Придется учиться заново. На нефть, которая вывозила нас 20 лет при Брежневе
и теперь снова вывозит, полагаться нельзя. Об этом убедительно говорит опыт
1998 года.
Реформы не могут сделать людей богатыми. Богатство и процветание создаются
предприимчивостью, изобретательностью, квалифицированным трудом, воплощаемым
в товары и услуги. Рынок дает лучшие условия для проявления этих качеств.
И условия еще нужно совершенствовать.
Это тривиально, но сегодня нам именно этого не хватает. Реформы не дают никаких
гарантий успеха, они нам дали только билет на участие в гонке. До сих пор
мы сидели на обочине и завидовали тем, кто проносился мимо. Теперь и у нас
есть шансы.
Поэтому, переживая все тяготы, свои и чужие, ощущая свою долю ответственности
за ошибки, за недостаточную энергию и организованность, которые надо было
проявить в моей работе, я не испытываю разочарований. Дело сделано. Россия
стала другой, пусть пока не совсем такой, какой хотелось бы ее видеть, как
мечталось в 1991 году. Но способной к здоровому развитию, уже почти выбравшейся
из западни коммунистического эксперимента. И это внушает оптимизм. Осторожный!
Почему так? Да потому, что здание, в котором удобно жить, еще не достроено.
Задача русской революции конца ХХ века объективно состоит в том, чтобы дать
стране свободу, снять путы, мешающие проявлению энергии и предприимчивости
миллионов людей, более того, стимулировать их активность и тем самым придать
импульс развитию страны, подъему ее экономики, повышению благосостояния граждан.
Создать условия для здоровой конкуренции. И для этого обеспечить законность
и правопорядок, соблюдение прав человека и демократических процедур. И только
решив ее в полном объеме, Россия действительно сможет занять подобающее ей
место в семье цивилизованных стран.
Эта задача пока не решена. Мы существенно продвинулись в последнее десятилетие,
в том числе и потому, что прошли через поражения и ошибки, через то, что казалось
поражениями и ошибками, а на самом деле было уроками, бесценным опытом, итогом
которого стали институты, все больше определяющие нашу жизнь. И еще длительное
время будут повторяться поражения и ошибки, и мы будем искать виноватых, отворачиваясь
от зеркала, а потом будем обнаруживать, что от чего-то привычного отказались,
а к чему-то новому привыкли.
Вот пример. Я думаю, мы извлекли уроки из общения с МММ, «Хопром» и «Властилиной».

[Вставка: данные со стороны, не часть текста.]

Definition okm_malloc_init (sn : okm_snapshot) (pref : option resources) : list mi_tell :=
  (if negb (sealing sn) then okm_malloc_preference pref else []) ++ (if sealing sn then [Set_arena_reserve (4 * 1024)] else []) ++ [Auto_process_init].

(** [theap]: there is a default heap; [meta]: its process has one for its own data. *)
Definition okm_malloc_start (pref : option resources) (theap meta : bool) : list mi_tell :=
  Set_arena_reserve (1024 * 1024) :: okm_malloc_preference pref ++ (if theap then Random_reinit_default :: if meta then [Random_reinit_meta] else [] else []).

(** ** What is promised *)

(** A letter as its small one. *)
Definition lower (c : Z) : Z := if (65 <=? c) && (c <=? 90) then c + 32 else c.

(** What mimalloc's two functions do: the comparison of the first [n] characters ignores
    case, the copy is whole where there is room for the text and its terminator. *)
Class MiText (strnicmp : list Z -> list Z -> Z -> Z) (strlcpy : list Z -> Z -> bool * list Z) := {
  strnicmp_zero : forall a b n, 0 <= n -> strnicmp a b n = 0 <-> lower <$> take (Z.to_nat n) a = lower <$> take (Z.to_nat n) b;
  strlcpy_whole : forall s n, (strlcpy s n).1 = (Z.of_nat (length s) <? n);
  strlcpy_text : forall s n, Z.of_nat (length s) < n -> (strlcpy s n).2 = s;
}.

(** An entry's value, where its name is this one but for case. *)
Definition value_of (name s : list Z) : option (list Z) :=
  if bool_decide (lower <$> take (length name) s = lower <$> name) && bool_decide (s !! length name = Some 61) then Some (drop (S (length name)) s) else None.

(** The value of the first entry of the name, in the whole of the set. *)
Definition lookup_env (name : list Z) (env : list (list Z)) : option (list Z) := head (omap (value_of name) env).

Definition own_entry (s : list Z) : bool := bool_decide (lower <$> take 9 s = lower <$> own_prefix).

(** What is kept of the last look is true of the set as it is now. *)
Definition cache_ok (st : mi_env) (p : Z) (env : list (list Z)) : Prop := g_scanned st = p -> g_has_own st = existsb own_entry (take ENV_MAX env).

Section promises.
Context {strnicmp strlcpy} `{MT : MiText strnicmp strlcpy}.

Lemma scan_own_spec env : scan_own strnicmp env = existsb own_entry env.
Proof using MT.
  induction env as [|s env IH]; [done|]. cbn [scan_own existsb]. unfold own_entry at 1. pose proof (strnicmp_zero s own_prefix 9 ltac:(lia)) as H. change (Z.to_nat 9) with 9%nat in H. rewrite (take_ge own_prefix) in H by (cbn; lia).
  destruct (Z.eqb_spec (strnicmp s own_prefix 9) 0) as [E|E]; [by rewrite bool_decide_true by tauto|]. rewrite bool_decide_false by tauto. by rewrite IH.
Qed.

Lemma find_value_spec name env : find_value strnicmp name env = lookup_env name env.
Proof using MT.
  unfold lookup_env. induction env as [|s env IH]; [done|]. cbn [find_value omap list_omap]. unfold value_of at 1. pose proof (strnicmp_zero name s (Z.of_nat (length name)) ltac:(lia)) as H. rewrite Nat2Z.id, (take_ge name) in H by lia.
  destruct (Z.eqb_spec (strnicmp name s (Z.of_nat (length name))) 0) as [E|E]; [rewrite (bool_decide_true (lower <$> take _ s = _)) by (symmetry; tauto)|rewrite (bool_decide_false (lower <$> take _ s = _)) by (intros ?; apply E, H; congruence); done].
  cbn [andb]. destruct (s !! length name) as [c|] eqn:Ec; [change (default 0 (Some c)) with c|by rewrite (bool_decide_false (None = _))].
  destruct (Z.eqb_spec c 61) as [->|Hc]; [by rewrite bool_decide_true|]. rewrite bool_decide_false by congruence. done.
Qed.

(** An entry of a name of mimalloc's own is one of its own. *)
Lemma own_value name s v : lower <$> take 9 name = lower <$> own_prefix -> value_of name s = Some v -> own_entry s = true.
Proof.
  intros Hn. unfold value_of. destruct (bool_decide _) eqn:E; [|done]. apply bool_decide_eq_true in E. intros _. apply bool_decide_eq_true. rewrite <-Hn, !fmap_take, <-E, fmap_take, take_take.
  assert ((9 <= length name)%nat). { apply (f_equal length) in Hn. rewrite !length_fmap, length_take in Hn. change (length own_prefix) with 9%nat in Hn. lia. }
  by rewrite Nat.min_l by lia.
Qed.

Lemma no_own_none name env : lower <$> take 9 name = lower <$> own_prefix -> existsb own_entry env = false -> lookup_env name env = None.
Proof.
  intros Hn. unfold lookup_env. induction env as [|s env IH]; [done|]. cbn [existsb omap list_omap]. intros [Hs He]%orb_false_iff. destruct (value_of name s) as [v|] eqn:E; [|by apply IH].
  apply (own_value name s v Hn) in E. congruence.
Qed.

И больше не поддадимся на обещания «халявных» доходов. Мы извлекли урок из
опыта государственной пирамиды ГКО. Хотя любопытно, что кризис 1998 года,
явное, казалось бы, поражение, привел к оживлению экономики, к ускорению развития
российских компаний, к укреплению их позиций на рынке. Мои оценки показывали,
что при правильном развитии надо было в 1995 году сбалансировать бюджет, то
есть значительно урезать расходы государства и увеличить налоги. Избежав тем
самым дорогих заимствований на покрытие бюджетного дефицита, мы имели бы валовой
внутренний продукт в реальном выражении на 6–7 процентов меньше, чем сейчас,
после кризиса. Правда, и долги были бы меньше примерно на 10 млрд. долларов.
Но это так, к слову, о том, что считать поражениями и ошибками.

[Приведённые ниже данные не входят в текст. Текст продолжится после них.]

(** C38. okm_preopen_attenuate returns with the table whole, whatever the environment answers.
    Where it answers minus one, errno is set and the directories the program holds are as
    they were. Where it answers zero, the first directory held under that name is the one
    the environment derived: every name resolved through the directories held, by an
    absolute name, from the working directory or beneath a descriptor whose name is
    known, is resolved as before with the new directory where the old one was, so that
    none of them reaches the old one; and the working directory moves with it where it is
    that directory. The record's descriptor is the one change of the table, in either
    case: it stays where the attenuation is refused. *)
Theorem attenuated_everywhere me can_bound g fs_info fs_open fs_open_dir fs_stream alloc recorded attenuable fs_props attenuate name flags record t :
  table_ok t -> NoDup (pre_dir <$> g_pre g) -> (forall b r, fs_open_dir b r <> inl kal_ok) -> (forall b r f, fs_open b r f <> inl kal_ok) ->
  exists r g' t', okm_preopen_attenuate me can_bound g fs_info fs_open fs_open_dir fs_stream alloc recorded attenuable fs_props attenuate name flags record t = Some ((r, g'), t') /\
    table_ok t' /\ attenuated g attenuate name flags r g' /\
    (t' = t \/ has flags recorded = true /\ exists fd kind opened, opened_as t t' fd kind opened (Z.lor record_flags O_LARGEFILE)).
Proof.
  intros Ht Hnd Hdir Hopen. unfold okm_preopen_attenuate.
  assert (forall e, attenuated g attenuate name flags (-1, Some e) g) as Hrefuse by (left; eauto).
  destruct (held_index (g_pre g) name) as [i|] eqn:Ei; cbn [mbind option_bind]; [|do 3 eexists; split; [reflexivity|]; eauto].
  destruct (held_index_spec _ _ _ Ei) as (q & Hq & _). rewrite Hq. cbn [mbind option_bind].
  destruct attenuate as [derive|]; [|do 3 eexists; split; [reflexivity|]; eauto]. split_if; [do 3 eexists; split; [reflexivity|]; eauto|].
  assert (forall file t', exists r g' t'', (mret (attenuate_at g derive i q (Rights flags file)) : M fd_table _) t' = Some ((r, g'), t'') /\ t'' = t' /\ attenuated g (Some derive) name flags r g') as Hat.
  { intros file t'. do 3 eexists. split; [unfold mret, M_ret; by rewrite (surjective_pairing (attenuate_at _ _ _ _ _))|]. split; [done|]. by apply (attenuate_at_ok g derive i q (Rights flags file)). }
  split_if.
  - destruct (record_whole me can_bound g fs_info fs_open fs_open_dir fs_stream alloc Hdir Hopen record t Ht) as (f & t' & E & Ht' & H). rewrite (bind_run _ _ _ _ _ E).
    assert (t' = t \/ true = true /\ exists fd kind opened, opened_as t t' fd kind opened (Z.lor record_flags O_LARGEFILE)) as Htab by (destruct H as [[? _]|(fd & k & o & Hoa & _)]; [by left|right; split; [done|by exists fd, k, o]]).
    destruct f as [e|file]; [do 3 eexists; split; [reflexivity|]; eauto|]. destruct (Hat file t') as (r & g' & t'' & -> & -> & Ha). eauto 8.
  - destruct (Hat 0 t) as (r & g' & t'' & -> & -> & Ha). eauto 8.
Qed.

А опасения вызывает то, что мы можем сбиться с торной дороги из-за предрассудков,
нежелания напрягаться и расставаться со своими слабостями, вместо того, чтобы
меньше искать виноватых и больше требовать от себя. Я говорю об этом потому,
что сейчас прогресс зависит не столько от власти, на которую мы привыкли вешать
все, сколько от множества граждан, от становления гражданского общества.
Но и от власти, которая всегда хочет избавиться от затруднений, связанных
с контролем граждан, и может оставаться демократической, только если чувствует
внимание со стороны гражданского общества и сопротивление тем начинаниям,
которые направлены на подчинение ей.
Особенно важна свобода слова и информации. И в связи с этим у всех нас должно
быть четкое ощущение, что нам уже есть что терять. И что-то мы уже потеряли
в последнее время. Это, возможно, тоже поражение, наше общее поражение, из
которого всем нам надо извлечь урок.
Август 1991 года дал нам перспективу. Ее нельзя утратить.